(** ** Checksum-UBX *)

Lemma fold_indices (g : Z * Z -> nat -> Z * Z) (s pre : bytes) (acc : Z * Z) :
  (forall a i, g a i = sums_step a (nth i (pre ++ s) x00)) ->
  fold_left g (seq (List.length pre) (List.length s)) acc = fold_left sums_step s acc.
Proof.
  revert pre acc. induction s as [|x t IH]; intros pre acc Hg; [reflexivity|].
  cbn [List.length seq fold_left]. rewrite Hg.
  rewrite app_nth2, Nat.sub_diag by lia. cbn [nth].
  specialize (IH (pre ++ [x]) (sums_step acc x)).
  rewrite length_app in IH. cbn [List.length] in IH.
  rewrite Nat.add_1_r in IH. apply IH.
  intros a i. rewrite <- app_assoc. apply Hg.
Qed.

Lemma fold_range_from_2 (msg : bytes) (g : Z * Z -> nat -> Z * Z) :
  (forall a i, g a i = sums_step a (nth i msg x00)) ->
  fold_left g (range 2 (List.length msg)) (0, 0)
  = fold_left sums_step (skipn 2 msg) (0, 0).
Proof.
  intros Hg. unfold range.
  destruct msg as [|y0 [|y1 s]]; try reflexivity.
  cbn [List.length skipn].
  replace (S (S (List.length s)) - 2)%nat with (List.length s) by lia.
  apply (fold_indices g s [y0; y1]). exact Hg.
Qed.

Lemma sums_mod_256 (s : bytes) (A B a b : Z) :
  a = A mod 256 -> b = B mod 256 ->
  fletcher8_from a b s
  = (fst (fold_left sums_step s (A, B)) mod 256,
     snd (fold_left sums_step s (A, B)) mod 256).
Proof.
  revert A B a b. induction s as [|x t IH]; intros A B a b Ha Hb.
  - cbn. now subst.
  - cbn [fletcher8_from fold_left sums_step].
    apply IH.
    + subst a. now rewrite Z.add_mod_idemp_l by lia.
    + subst a b. rewrite (Z.add_mod_idemp_l A) by lia.
      rewrite Z.add_mod_idemp_l by lia.
      now rewrite Z.add_mod_idemp_r by lia.
Qed.

Lemma fletcher8_from_range (s : bytes) (A B : Z) :
  0 <= A < 256 -> 0 <= B < 256 ->
  0 <= fst (fletcher8_from A B s) < 256 /\ 0 <= snd (fletcher8_from A B s) < 256.
Proof.
  revert A B. induction s as [|x t IH]; intros A B HA HB; [cbn; lia|].
  cbn [fletcher8_from]. apply IH; apply Z.mod_pos_bound; lia.
Qed.

Lemma land_255 (x : Z) : Z.land x 0xFF = x mod 256.
Proof.
  change 0xFF with (Z.ones 8). now rewrite Z.land_ones by lia.
Qed.

(** What the checksum function returns, as bytes. *)
Lemma fletcher_checksum_value (msg : bytes) :
  exists a b,
    fletcher_checksum msg = Ok [a; b]
    /\ (byte_int a, byte_int b) = fletcher8 (skipn 2 msg).
Proof.
  unfold fletcher_checksum.
  rewrite (fold_range_from_2 msg) by (intros [A B] i; reflexivity).
  unfold fletcher8.
  rewrite (sums_mod_256 (skipn 2 msg) 0 0 0 0) by reflexivity.
  destruct (fold_left sums_step (skipn 2 msg) (0, 0)) as [SA SB].
  cbn [fst snd]. rewrite !land_255.
  destruct (byte_of_int_small (SA mod 256)) as (a & Ea & Ha);
    [apply Z.mod_pos_bound; lia|].
  destruct (byte_of_int_small (SB mod 256)) as (b & Eb & Hb);
    [apply Z.mod_pos_bound; lia|].
  exists a, b. cbn [bytes_of_ints bind]. rewrite Ea, Eb. cbn.
  split; [reflexivity | congruence].
Qed.

Lemma fletcher_checksum_ext (m1 m2 : bytes) :
  skipn 2 m1 = skipn 2 m2 -> fletcher_checksum m1 = fletcher_checksum m2.
Proof.
  intros H.
  destruct (fletcher_checksum_value m1) as (a1 & b1 & E1 & V1).
  destruct (fletcher_checksum_value m2) as (a2 & b2 & E2 & V2).
  rewrite H, <- V2 in V1. injection V1 as Ha Hb.
  apply byte_int_inj in Ha, Hb. congruence.
Qed.

Lemma fletcher_checksum_sync (body : bytes) :
  fletcher_checksum (sync ++ body) = Ok (expected_checksum body).
Proof.
  unfold expected_checksum.
  destruct (fletcher_checksum_value (sync ++ body)) as (a & b & E & _).
  now rewrite E.
Qed.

### [TASK ITEM]
All entries shown above should be printed again exactly.

### [RESULT]
(** ** Checksum-UBX *)

Lemma fold_indices (g : Z * Z -> nat -> Z * Z) (s pre : bytes) (acc : Z * Z) :
  (forall a i, g a i = sums_step a (nth i (pre ++ s) x00)) ->
  fold_left g (seq (List.length pre) (List.length s)) acc = fold_left sums_step s acc.
Proof.
  revert pre acc. induction s as [|x t IH]; intros pre acc Hg; [reflexivity|].
  cbn [List.length seq fold_left]. rewrite Hg.
  rewrite app_nth2, Nat.sub_diag by lia. cbn [nth].
  specialize (IH (pre ++ [x]) (sums_step acc x)).
  rewrite length_app in IH. cbn [List.length] in IH.
  rewrite Nat.add_1_r in IH. apply IH.
  intros a i. rewrite <- app_assoc. apply Hg.
Qed.

Lemma fold_range_from_2 (msg : bytes) (g : Z * Z -> nat -> Z * Z) :
  (forall a i, g a i = sums_step a (nth i msg x00)) ->
  fold_left g (range 2 (List.length msg)) (0, 0)
  = fold_left sums_step (skipn 2 msg) (0, 0).
Proof.
  intros Hg. unfold range.
  destruct msg as [|y0 [|y1 s]]; try reflexivity.
  cbn [List.length skipn].
  replace (S (S (List.length s)) - 2)%nat with (List.length s) by lia.
  apply (fold_indices g s [y0; y1]). exact Hg.
Qed.

Lemma sums_mod_256 (s : bytes) (A B a b : Z) :
  a = A mod 256 -> b = B mod 256 ->
  fletcher8_from a b s
  = (fst (fold_left sums_step s (A, B)) mod 256,
     snd (fold_left sums_step s (A, B)) mod 256).
Proof.
  revert A B a b. induction s as [|x t IH]; intros A B a b Ha Hb.
  - cbn. now subst.
  - cbn [fletcher8_from fold_left sums_step].
    apply IH.
    + subst a. now rewrite Z.add_mod_idemp_l by lia.
    + subst a b. rewrite (Z.add_mod_idemp_l A) by lia.
      rewrite Z.add_mod_idemp_l by lia.
      now rewrite Z.add_mod_idemp_r by lia.
Qed.

Lemma fletcher8_from_range (s : bytes) (A B : Z) :
  0 <= A < 256 -> 0 <= B < 256 ->
  0 <= fst (fletcher8_from A B s) < 256 /\ 0 <= snd (fletcher8_from A B s) < 256.
Proof.
  revert A B. induction s as [|x t IH]; intros A B HA HB; [cbn; lia|].
  cbn [fletcher8_from]. apply IH; apply Z.mod_pos_bound; lia.
Qed.

Lemma land_255 (x : Z) : Z.land x 0xFF = x mod 256.
Proof.
  change 0xFF with (Z.ones 8). now rewrite Z.land_ones by lia.
Qed.

(** What the checksum function returns, as bytes. *)
Lemma fletcher_checksum_value (msg : bytes) :
  exists a b,
    fletcher_checksum msg = Ok [a; b]
    /\ (byte_int a, byte_int b) = fletcher8 (skipn 2 msg).
Proof.
  unfold fletcher_checksum.
  rewrite (fold_range_from_2 msg) by (intros [A B] i; reflexivity).
  unfold fletcher8.
  rewrite (sums_mod_256 (skipn 2 msg) 0 0 0 0) by reflexivity.
  destruct (fold_left sums_step (skipn 2 msg) (0, 0)) as [SA SB].
  cbn [fst snd]. rewrite !land_255.
  destruct (byte_of_int_small (SA mod 256)) as (a & Ea & Ha);
    [apply Z.mod_pos_bound; lia|].
  destruct (byte_of_int_small (SB mod 256)) as (b & Eb & Hb);
    [apply Z.mod_pos_bound; lia|].
  exists a, b. cbn [bytes_of_ints bind]. rewrite Ea, Eb. cbn.
  split; [reflexivity | congruence].
Qed.

Lemma fletcher_checksum_ext (m1 m2 : bytes) :
  skipn 2 m1 = skipn 2 m2 -> fletcher_checksum m1 = fletcher_checksum m2.
Proof.
  intros H.
  destruct (fletcher_checksum_value m1) as (a1 & b1 & E1 & V1).
  destruct (fletcher_checksum_value m2) as (a2 & b2 & E2 & V2).
  rewrite H, <- V2 in V1. injection V1 as Ha Hb.
  apply byte_int_inj in Ha, Hb. congruence.
Qed.

Lemma fletcher_checksum_sync (body : bytes) :
  fletcher_checksum (sync ++ body) = Ok (expected_checksum body).
Proof.
  unfold expected_checksum.
  destruct (fletcher_checksum_value (sync ++ body)) as (a & b & E & _).
  now rewrite E.
Qed.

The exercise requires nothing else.